Data Consulting and Advisory MEA

With over 20 years’ experience, Jose Almeida’s Data Management career has focused mainly in the areas of data governance, data quality, master data management, ETL, data migration and data integration, with experience in worldwide projects in Europe, Middle East, and Africa across a wide range of realities and different clients and industries, enabling organizations across the world to proactively manage their data asset and to address their challenges and gain more value from their data, focusing on providing solutions through the usage of best-of-breed technologies and methodologies.

What attracted you to data management or IT, and why did you choose to pursue this career?

It has been a compound of experiences. I began as an application developer and then had the opportunity to work on a few data quality projects, that experience opened a new perspective on what data can produce. Since then, I have broadened my experience to other areas such as ETL, data migration, integration, master data management and data governance, added to the possibility to work in multiple industries on three different continents.

What has been your greatest career accomplishment so far, and why has it been important to your career?

I always believe that the greatest accomplishment is yet to come, that keeps me focused. What I do have is a large collection of experiences that have shaped my career and life.

What are the two or three biggest challenges you face as a data management professional / CDO and how can we address them?

There is a crescent need to bridge the distance between data and business, to remove the barriers that prevent true business value being created.

I usually point to 3 major gaps that need to be addressed:

#1 – ROI gap – Even with increasing investments in data solutions, frequently the results fall short on the objectives where organizations accept to live with expensive failures. Seen throughout the organization as IT vanity projects.

#2 – Expectation gap – There is more and more data being accumulated across, always with the perception that more data can be collected, and with it the capability to harness the enormous potential that can be derived from it. Truth is, the more data is collected, the harder it is to analyze it and derive useful insights to feed business decision processes, leading to a decreasing quality of analysis and insights.

#3 – Trust Gap – There are still exceptionally low levels of trust, both on data and on the insights derived from data, with decisions being made ignoring the available data or based on gut feelings.

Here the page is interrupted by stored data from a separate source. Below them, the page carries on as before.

Lemma same_attested g p gate c g' why :
  LR.wf (records g) → same_silo_source_verified cf g w p gate c = (g', Some why) →
  ∃ rec, attested w g c rec ∧ LR.silo rec = cl_silo c ∧
    (cl_app c = "" ∨ LR.app_id rec = cl_app c) ∧
    (cl_engine c = "" ∨ LR.sandbox_engine rec = cl_engine c).
Proof.
  intros Hwf. unfold same_silo_source_verified. rewrite Henforce. cbn [negb].
  case_match; [done|]. destruct (drifted _ _) eqn:Hd; [done|].
  destruct (resolve_source g w 1 (cl_pid c)) as [g2 sj] eqn:Hr.
  destruct (V.sj_verified sj) eqn:Hv; cbn [negb]; [|done].
  destruct (bool_decide (_ = cl_silo c)) eqn:Hs; [|done]. cbn [negb].
  destruct (truthy (cl_app c) && _) eqn:Ha; [done|]. destruct (truthy (cl_engine c) && _) eqn:He; [done|].
  intros _. destruct (resolve_attested _ _ _ _ _ Hwf Hr Hv) as (rec & ? & Hsr & Her & Har).
  apply bool_decide_eq_true in Hs. exists rec. split; [split; [by apply drifted_false|done]|].
  rewrite <- Hsr, <- Har, <- Her. split; [done|].
  apply andb_false_iff in Ha, He. split; [destruct Ha as [Ha|Ha]|destruct He as [He|He]].
  1, 3: left; by apply truthy_false.
  1, 2: right; by apply negb_false_iff, bool_decide_eq_true in Ha || apply negb_false_iff, bool_decide_eq_true in He.
Qed.

Lemma step_allows p c g s x e g' : cross_step cf w p c g s x e = (g', Some true) →
  ∃ rule, call_rule g p c s x e = Some rule ∧ R.rl_decision rule = "allow".
Proof.
  unfold cross_step. destruct (call_rule g p c s x e) as [rule|]; cbn [allows]; [|done].
  case_bool_decide; [|done]. by exists rule.
Qed.
End attested.

Lemma call_rule_still g g' p c s x e : still g g' → call_rule g' p c s x e = call_rule g p c s x e.
Proof. intros (Hr & _). unfold call_rule. by rewrite Hr. Qed.

Lemma attested_records w g g' c rec : records g' = records g → attested w g' c rec → attested w g c rec.
Proof. unfold attested. by intros ->. Qed.
Lemma base_bounds_small t : term_ok lo hi is_dow t →
  let '(s, e) := base_bounds lo hi (t_base t) in 0 <= s <= 59 /\ 0 <= e <= 59.
Proof using Hlo Hhi. unfold term_ok. destruct (base_bounds lo hi (t_base t)) as [s e]. intros (H1 & H2 & _). destruct is_dow; lia. Qed.

Lemma print_base_chars t : term_ok lo hi is_dow t →
  forall_char term_char (print_base (t_base t)) = true /\ has_char slash (print_base (t_base t)) = false /\ truthy (print_base (t_base t)) = true.
Proof using Hlo Hhi.
  intros Hs%base_bounds_small. destruct (t_base t) as [|a|a b]; cbn in Hs; [done|..].
  - destruct (pretty_digits a) as [Hd Ht]; [lia|]. split; [by apply digits_term|]. split; [by apply (forall_char_has is_digit)|done].
  - destruct (pretty_digits a) as [Ha Ht]; [lia|]. destruct (pretty_digits b) as [Hb _]; [lia|]. cbn [print_base].
    rewrite forall_char_app, has_char_app. cbn [forall_char has_char].
    rewrite !digits_term, !(forall_char_has is_digit slash) by done. split; [done|]. split; [done|]. by destruct (pretty a).
Qed.

Lemma print_term_chars t : term_ok lo hi is_dow t → forall_char term_char (print_term t) = true /\ truthy (print_term t) = true.
Proof using Hlo Hhi.
  intros Hok. destruct (print_base_chars t Hok) as (Hc & _ & Ht). unfold print_term. rewrite forall_char_app, Hc.
  split; [|by destruct (print_base (t_base t))]. cbn [andb]. unfold term_ok in Hok. destruct (base_bounds lo hi (t_base t)).
  destruct (t_step t) as [k|]; [|done]. cbn [forall_char]. rewrite digits_term; [done|]. apply pretty_digits. lia.
Qed.

Lemma parse_step_print t : term_ok lo hi is_dow t → parse_step (print_term t) = Ok (print_base (t_base t), default 1 (t_step t)).
Proof using Hlo Hhi.
  intros Hok. destruct (print_base_chars t Hok) as (_ & Hn & _). unfold parse_step, print_term, term_ok in *.
  destruct (base_bounds lo hi (t_base t)). destruct Hok as (_ & _ & Hk). destruct (t_step t) as [k|].
  - rewrite partition_char_app by done. unfold int_or. rewrite py_int_nat by (lia || apply Hk). cbn [result_bind default].
    by rewrite (proj2 (Z.leb_gt k 0)) by lia.
  - rewrite str_app_nil_r. by rewrite partition_char_none.
Qed.

Lemma parse_base_print t : term_ok lo hi is_dow t → parse_base lo hi (print_base (t_base t)) = Ok (base_bounds lo hi (t_base t)).
Proof using Hlo Hhi.
  intros Hs%base_bounds_small. unfold parse_base, int_or. destruct (t_base t) as [|a|a b]; cbn in Hs; [done|..].
  - destruct (pretty_digits a) as [Hd Ht]; [lia|]. rewrite bool_decide_false; [|intros He; cbn [print_base] in He; by rewrite He in Hd].
    cbn [print_base]. rewrite partition_char_none by (by apply (forall_char_has is_digit)). by rewrite py_int_nat by (lia || apply small_int_ok; lia).
  - destruct (pretty_digits a) as [Hd Ht]; [lia|]. cbn [print_base]. rewrite bool_decide_false.
    + rewrite partition_char_app by (by apply (forall_char_has is_digit)). by rewrite !py_int_nat by (lia || apply small_int_ok; lia).
    + intros He. assert (has_char dash "*" = true) as Hx; [|done]. rewrite <- He, has_char_app. cbn [has_char]. by rewrite orb_true_r.
Qed.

These are serious structural problems on the usage and handling of data for corporate decision processes that can only be addressed with a structured and focused approach from the data management side.

How do you see data management / the role of the CDO / IT changing in the next 2 – 3 years?

The greatest change that needs to occur is that IT must step back and allow business to drive data initiatives. These are the people who know what the business problems are, its needs, and objectives.

Giving the control to the business, while solves some of the challenges usually associated with these processes, as lack of cross organization involvement or resistance to change.

Failing to support data initiatives on strong business cases, anchored on clear business objectives, transforms data initiatives into technological initiatives, often seen as just another siloed IT project with no perceived value from the business side.

Do you have any planned next steps for your career?

The next steps are always dependent on context and opportunities. I choose to build up on a mission perspective, keeping focus on what I want to achieve, and working consistently towards those objectives. There is no single paths and each of the paths that we take always open incredible new possibilities.

What is the single best piece of advice you have received in your data management / IT career so far?  Why has it been so important to you?

Share. This has been fundamental not just in my work but also in my personal life. Trying to make everything a collaborative experience and being able to help even when there’s no visible, short-term return, always pays.

Can you share something about yourself as a person that people wouldn’t know about you?

I am a late starter in Karate. I started practicing when I was almost 40, and that taught me, besides this wonderful art, one critical lesson: there are no late starts.